PNAS: What are the real-world applications of your findings?

Lee: Although the work I’ve done on biofuels and materials gets a lot of attention, I’m most proud of the work we have done to develop various technologies to make these systems work. One great example uses synthetic small RNAs as a tool to knock out genes of interest to create multiple strains of microorganisms in a high-throughput manner. That technique has been widely recognized as a great tool, and many people use it to develop strains for research and development. Using traditional techniques, if you try to knock out 10 genes in many different microorganisms, it will take many years. Using this technique, it only takes a week.

In terms of developing strains to produce useful chemicals, such as fuels, we are working with a Korean company to commercialize biobutanal, a 4-carbon alcohol. With the company’s support, we focused on microbial strain development. In addition they developed a very nice bioprocess. They are almost finished with the plant to commercialize it by the end of this year.

PNAS: In your Inaugural Article (1) you report a biosensor. Can you explain its mode of action and significance?
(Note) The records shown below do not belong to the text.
Lemma CheckSyncAction_spec av types u b s : Inv s -> u <> INVALID_USER ->
  (CheckSyncAction av types u b s).1 =
    (if negb av then E_NETWORK_ERROR else if u =? 0 then E_OK
     else if Check_ types (effective (db s) u b) then E_OK else E_BLOCKED_BY_NETWORK_STRATEGY) /\
  Inv (CheckSyncAction av types u b s).2.
Proof.
  intros HI Hu. unfold CheckSyncAction. destruct av; [|done]. cbn [negb]. destruct (Z.eqb_spec u 0) as [->|Hu0]; [done|].
  set (s0 := if negb (u =? user_ s) then _ else s).
  assert (Inv s0 /\ user_ s0 = u /\ stored (db s0) = stored (db s)) as (HI0 & Eu & Hd0).
  { unfold s0. destruct (Z.eqb_spec u (user_ s)) as [->|Hne]; cbn; [done|]. split_and!; [|done|done]. destruct HI as [Hf _].
    split; cbn; [done|]. intros b' i. by rewrite Clear_view, lookup_empty. }
  clearbody s0. subst u. unfold effective. rewrite <- Hd0. pose proof (GetStrategy_spec b s0 HI0) as H1. destruct (GetStrategy (user_ s0) b s0) as [i1 s1].
  destruct H1 as (-> & HI1 & Hu1 & Hd1). destruct (stored (db s0) true (GetKey (user_ s0) b)) as [i|] eqn:Ei; cbn [default].
  - destruct (inv_filed _ HI0 _ _ _ Ei) as [Hui _]. change (id i) with i. destruct (Z.eqb_spec (user i) INVALID_USER) as [E|_]; [by rewrite Hui in E|].
    cbn. destruct (Check_ types (strategy i)); done.
  - change (user (id default_info) =? INVALID_USER) with true. cbv iota. rewrite <- Hu1. pose proof (GetStrategy_spec GLOBAL_BUNDLE s1 HI1) as H2.
    destruct (GetStrategy (user_ s1) GLOBAL_BUNDLE s1) as [i2 s2]. destruct H2 as (-> & HI2 & _ & _). rewrite Hu1, Hd1.
    destruct (stored (db s0) true (GetKey (user_ s0) GLOBAL_BUNDLE)) as [i|]; cbn -[Check_]; destruct (Check_ types _); done.
Qed.

(** Calls, and changes of the stored strategies with their notifications. *)
Inductive step : State -> State -> Prop :=
| n_check av types u b s : u <> INVALID_USER -> step s (CheckSyncAction av types u b s).2
| n_save info flag d s : flag = INSERT \/ flag = UPDATE ->
    SaveMeta (GetKey (user info) (bundleName info)) info true (db s) = (true, d) ->
    step s (OnStrategy info flag (mkState (user_ s) (strategies_ s) d))
| n_delete u b old d s : stored (db s) true (GetKey u b) = Some old ->
    (forall k, stored d true k = if bool_decide (k = GetKey u b) then None else stored (db s) true k) ->
    step s (OnStrategy old DELETE (mkState (user_ s) (strategies_ s) d)).

Inductive initial : State -> Prop :=
| initial_state m d : cm_view m = ∅ -> (forall u b i, stored d true (GetKey u b) = Some i -> user i = u /\ bundleName i = b) ->
    initial (mkState INVALID_USER m d).
Lemma Compare_spec syncId user : in_u 64 syncId -> Compare syncId user = (if user_of syncId =? u32 user then 1 else 0).
Proof.
  intros Hs. unfold Compare, user_of. rewrite low_half. pose proof (wrap_range 32 user ltac:(lia)) as Hu. unfold in_u in *.
  rewrite (Z.shiftl_mul_pow2 _ 32) by lia. rewrite (wrap_id 64) by (unfold in_u; lia).
  assert (Z.land syncId 0xFFFFFFFF00000000 = Z.shiftr syncId 32 * 2 ^ 32) as ->.
  { rewrite <- Z.shiftl_mul_pow2 by lia. change 0xFFFFFFFF00000000 with (Z.shiftl (Z.ones 32) 32).
    apply Z.bits_inj'. intros i Hi. rewrite Z.land_spec, !Z.shiftl_spec by lia. destruct (Z.lt_ge_cases i 32).
    - rewrite !(Z.testbit_neg_r _ (i - 32)) by lia. apply andb_false_r.
    - rewrite Z.shiftr_spec by lia. replace (i - 32 + 32) with i by lia. rewrite Z.testbit_ones by lia.
      destruct (Z.lt_ge_cases (i - 32) 32).
      + replace (0 <=? i - 32) with true by (symmetry; apply Z.leb_le; lia). replace (i - 32 <? 32) with true by (symmetry; apply Z.ltb_lt; lia).
        apply andb_true_r.
      + rewrite (Z.bits_above_log2 syncId); [done|lia|]. destruct (Z.eq_dec syncId 0) as [->|]; [cbn; lia|].
        enough (Z.log2 syncId < 64) by lia. apply Z.log2_lt_pow2; lia. }
  destruct (Z.eqb_spec (Z.shiftr syncId 32) (u32 user)) as [->|Hne]; [by rewrite Z.eqb_refl|].
  by rewrite (proj2 (Z.eqb_neq _ _)) by nia.
Qed.

Lemma GenerateId_range user g : in_u 64 (GenerateId user g).1.
Proof.
  rewrite GenerateId_sum. cbn [fst]. pose proof (wrap_range 32 user ltac:(lia)). pose proof (wrap_range 32 (g + 1) ltac:(lia)).
  unfold in_u in *. lia.
Qed.
End SyncId.

(** ** Requests *)
Module SyncInfo.

(** A query of the application, by its tables, or one the manager makes. *)
Inductive GenQuery : Type := Given (ident : Z) (tables : list string) | SyncQuery (tables : list string).
Definition query_tables (q : GenQuery) : list string := match q with Given _ t | SyncQuery t => t end.

Definition CLOUD_TIME_FIRST : Z := 4.
Definition AUTO_SYNC_MODE : Z := 0x10000.
Definition MODE_DEFAULT : Z := 0.
Definition MODE_ONLINE : Z := 2.
Definition MODE_UNLOCK : Z := 3.
Definition DEFAULT_ID : string := "default".
(* ===== verification/EventCenter.v ===== *)
(** * The event centre ([framework/eventcenter/event_center.cpp])

    Components post events and subscribe observers to them. An event posted while
    no handling is under way in the thread is dispatched at once; one posted during
    the handling of another, or within a [Defer] scope, waits in a queue that is
    served when the outermost scope ends.

    Observers are arbitrary programs: what one does to the centre when it is called
    with an event is a list of actions, among them further posts, scopes and
    subscriptions. The log is the history of what happened. A failing allocation of
    the queue is not modelled. *)

From S2P Require Import Prelude Interfaces.

Module EventCenter.

(* @src framework/eventcenter/event.cpp 19-33 Event *)
Record Event {P : Type} := mkEvent { evtId_ : Z; payload : P }.
Arguments Event : clear implicits.
Arguments mkEvent {P}.

Definition GetEventId {P} (e : Event P) : Z := evtId_ e.
Definition EVT_INVALID : Z := 0.

Definition CODE_SYNC : Z := 1.
Definition CODE_ASYNC : Z := 2.
Definition CODE_INVALID_ARGS : Z := 3.
Definition MAX_CAPABILITY : nat := 100.

(** What an observer does to the centre: posting an event (or a null pointer), a
    scope of a [Defer] object with its temporary handler, subscribing and
    unsubscribing. An observer has a name, under which its calls are logged. *)
Inductive action {P : Type} : Type :=
| APost (evt : option (Event P))
| ADefer (handler : option (Z * (Event P -> list action))) (evtId : Z) (body : list action)
| ASubscribe (evtId : Z) (observer : Z * (Event P -> list action))
| AUnsubscribe (evtId : Z).
Arguments action : clear implicits.

Abbreviation observer P := (Z * (Event P -> list (action P)))%type.

Inductive entry {P : Type} : Type :=
| Accepted (evt : Event P)
| Served (evt : Event P)
| Called (name : Z) (evt : Event P).
Arguments entry : clear implicits.

(* @src framework/include/eventcenter/event_center.h 49-61 AsyncQueue *)
Record AsyncQueue {P : Type} := mkQueue {
  handlers_ : gmap Z (observer P);
  events_ : list (Event P);
  depth_ : Z
}.
Arguments AsyncQueue : clear implicits.
Arguments mkQueue {P}.

Section Center.
Context {P : Type} {CO : ConcurrentMap Z (list (observer P))}.

(** [Event::Equals] is virtual; the base class compares nothing as equal. *)
Variable Equals : Event P -> Event P -> bool.

(* @src framework/include/eventcenter/event_center.h 26-64 EventCenter *)
Record Center := mkCenter {
  observers_ : cmap Z (list (observer P));
  asyncQueue_ : option (AsyncQueue P);
  log : list (entry P)
}.

Definition set_queue (q : option (AsyncQueue P)) (c : Center) : Center := mkCenter (observers_ c) q (log c).
Definition note (e : entry P) (c : Center) : Center := mkCenter (observers_ c) (asyncQueue_ c) (log c ++ [e]).

(* @src framework/eventcenter/event_center.cpp 27-33 EventCenter::Subscribe *)
Definition Subscribe (evtId : Z) (o : observer P) (c : Center) : bool * Center :=
  let '(m, r) := cm_compute [] evtId (fun l => (true, l ++ [o], true)) (observers_ c) in
  (r, mkCenter m (asyncQueue_ c) (log c)).

(* @src framework/eventcenter/event_center.cpp 35-38 EventCenter::Unsubscribe *)
Definition Unsubscribe (evtId : Z) (c : Center) : bool * Center :=
  let '(m, r) := cm_compute_if_present false evtId (fun l => (false, l, true)) (observers_ c) in
  (r, mkCenter m (asyncQueue_ c) (log c)).

(* @src framework/eventcenter/event_center.cpp 126-138 AsyncQueue::Post *)
Definition Post (evt : Event P) (q : AsyncQueue P) (c : Center) : Center :=
  if existsb (fun event => (GetEventId event =? GetEventId evt) && Equals event evt) (events_ q)
  then set_queue (Some q) c
  else note (Accepted evt) (set_queue (Some (mkQueue (handlers_ q) (events_ q ++ [evt]) (depth_ q))) c).

(* @src framework/eventcenter/event_center.cpp 140-152 AsyncQueue::AddHandler *)
Definition AddHandler (evtId : Z) (handler : option (observer P)) (q : AsyncQueue P) : AsyncQueue P :=
  match handler with
  | None => q
  | Some h =>
      if evtId =? EVT_INVALID then q
      else match handlers_ q !! evtId with
           | Some _ => q
           | None => mkQueue (<[evtId := h]> (handlers_ q)) (events_ q) (depth_ q)
           end
  end.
Lee: The Inaugural Article (1) stems from part of our work that focuses on producing natural compounds. The goal is to be able to produce natural compounds from plants and other resources that can prevent disease and help people stay healthy. Many of the natural compounds of interest come from plants. However, in most cases, the metabolic pathways to produce these compounds are not present in microorganisms. So we have to reengineer the microorganisms using metabolic engineering. Because metabolic engineering takes a lot of time and effort we wanted to be able to monitor the level of intermediate metabolites toward the production of desired natural compounds.
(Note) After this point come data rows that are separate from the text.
(* @src service/kvdb/kvstore_sync_manager.cpp 123-147 KvStoreSyncManager::GetTimeoutSyncOps *)
Definition GetTimeoutSyncOps (currentTime : Z) (m : Manager) : bool * list KvSyncOperation * Manager :=
  if gives_way currentTime m then (true, [], m)
  else
    let '(ops, rest) := take_due currentTime (scheduleSyncOps_ m) in
    (false, ops,
     set_delay (delaySyncingOps_ m ++ filter (fun op => syncEnd op = true) ops) (set_schedule rest m)).

(* @src service/kvdb/kvstore_sync_manager.cpp 149-158 KvStoreSyncManager::DoCheckSyncingTimeout *)
Definition DoCheckSyncingTimeout (now : Z) (ops : list KvSyncOperation) : list KvSyncOperation :=
  (DoRemoveSyncingOp (fun op => beginTime op + SYNCING_TIMEOUT_MS <? now) ops).2.

(** One iteration of the loop of [Schedule]. *)
Definition Schedule_start (op : KvSyncOperation) (m : Manager) : Manager := call op (note [Started op] m).

(** The last section of [Schedule]. *)
(* @src service/kvdb/kvstore_sync_manager.cpp 170-179 KvStoreSyncManager::Schedule *)
Definition Schedule_finish (delaySchedule : bool) (now : Z) (m : Manager) : Manager :=
  let m := set_realtime (DoCheckSyncingTimeout now (realtimeSyncingOps_ m)) m in
  let m := set_delay (DoCheckSyncingTimeout now (delaySyncingOps_ m)) m in
  match scheduleSyncOps_ m with
  | [] => m
  | (first, _) :: _ => AddTimer (if delaySchedule then now + SYNC_MIN_DELAY_MS else first) m
  end.

(* @src service/kvdb/kvstore_sync_manager.cpp 160-180 KvStoreSyncManager::Schedule *)
Definition Schedule (time now : Z) (m : Manager) : Manager :=
  let '(delaySchedule, ops, m) := GetTimeoutSyncOps time m in
  Schedule_finish delaySchedule now (fold_left (fun m op => Schedule_start op m) ops m).

(* @src service/kvdb/kvstore_sync_manager.cpp 182-185 KvStoreSyncManager::SetThreadPool *)
Definition SetThreadPool (pool : bool) (m : Manager) : Manager :=
  mkManager (realtimeSyncingOps_ m) (delaySyncingOps_ m) (scheduleSyncOps_ m) pool (timers m) (nextScheduleTime_ m)
    (syncOpSeq_ m) (log m).

(** ** Interleaving *)

(** A call of [Schedule] by a timer that has fired, and one that has taken its
    operations, with those not yet started. *)
Inductive flight : Type :=
| Fired (time : Z)
| Running (ops : list KvSyncOperation) (delaySchedule : bool).

Record System := mkSystem { manager : Manager; clock : Z; flights : list flight }.

Definition drop_timer (ts : list Z) (m : Manager) : Manager :=
  mkManager (realtimeSyncingOps_ m) (delaySyncingOps_ m) (scheduleSyncOps_ m) (hasPool m) ts (nextScheduleTime_ m)
    (syncOpSeq_ m) (log m).

Inductive step : System -> System -> Prop :=
| s_tick m c c' f : c <= c' -> step (mkSystem m c f) (mkSystem m c' f)
| s_add m c f syncId delayMs syncFunc syncEnd : 0 <= delayMs ->
    step (mkSystem m c f) (mkSystem (AddSyncOperation syncId delayMs syncFunc syncEnd c m).2 c f)
| s_cancel m c f id : step (mkSystem m c f) (mkSystem (RemoveSyncOperation id m).2 c f)
| s_ended m c f seq delayMs : step (mkSystem m c f) (mkSystem (endFunc seq delayMs m) c f)
| s_fire m c f ts ts' t : timers m = ts ++ t :: ts' -> t <= c ->
    step (mkSystem m c f) (mkSystem (drop_timer (ts ++ ts') m) c (Fired t :: f))
| s_take m c f f' t d ops m' : GetTimeoutSyncOps t m = (d, ops, m') ->
    step (mkSystem m c (f ++ Fired t :: f')) (mkSystem m' c (f ++ Running ops d :: f'))
| s_start m c f f' op ops d :
    step (mkSystem m c (f ++ Running (op :: ops) d :: f')) (mkSystem (Schedule_start op m) c (f ++ Running ops d :: f'))
| s_finish m c f f' d :
    step (mkSystem m c (f ++ Running [] d :: f')) (mkSystem (Schedule_finish d c m) c (f ++ f')).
In the Inaugural Article (1) we focus on an intermediate metabolite called malonyl-CoA, which is important for the production of diverse functional compounds. We wanted to develop a biosensor to identify which engineered strain gives the most malonyl-CoA. We used a sensor that turns red when a strain makes lots of malonyl-CoA. Once we know which strain is the best, we can use that strain to introduce downstream pathways that convert malonyl-CoA to valuable compounds. We used the sensor to engineer Escherichia coli that produced four important natural compounds: two polyketide compounds, 6-methylsalicylic acid (antibacterial and antifungal) and aloesone (antiinflammatory), and two phenylpropanoid compounds, resveratrol (found in red wine and associated with antioxidant, antiaging, and anticancer properties), and naringenin (found in grapefruit and associated with anti-Alzheimer’s disease and anticancer properties).

PNAS: How do you see this finding advancing the field?

Lee: Malonyl-CoA is not just an intermediate for natural compounds but many other chemicals, and the sensor can be used to produce anything that uses malonyl-CoA as a precursor. We are not the first group to develop a malonyl-CoA biosensor, but previous biosensors required multiple steps to detection. Our model is one-step colorimetric detection that gives you a much more linear relationship between the level of malonyl-CoA and the color. I think we can use the same technique to create biosensors for other precursors.

PNAS: What else are you working on?

Lee: We have used artificial intelligence to decipher drug–drug interactions and drug–food interactions. There are more than 2,000 approved drugs in the world, and hundreds of thousands of people die because of adverse effects of drugs per year, mainly because of drug–drug/metabolic interactions. We’re missing a lot of drug–drug interaction possibilities. We used deep learning to examine the 192,000 known interactions and were able to identify 487,000 new potential previously unknown adverse drug–drug interactions. We’re hoping pharmacists will pay attention, and these findings can be aligned to our healthcare system. We also identified interactions between food and drugs that we hope can be used to make people healthier.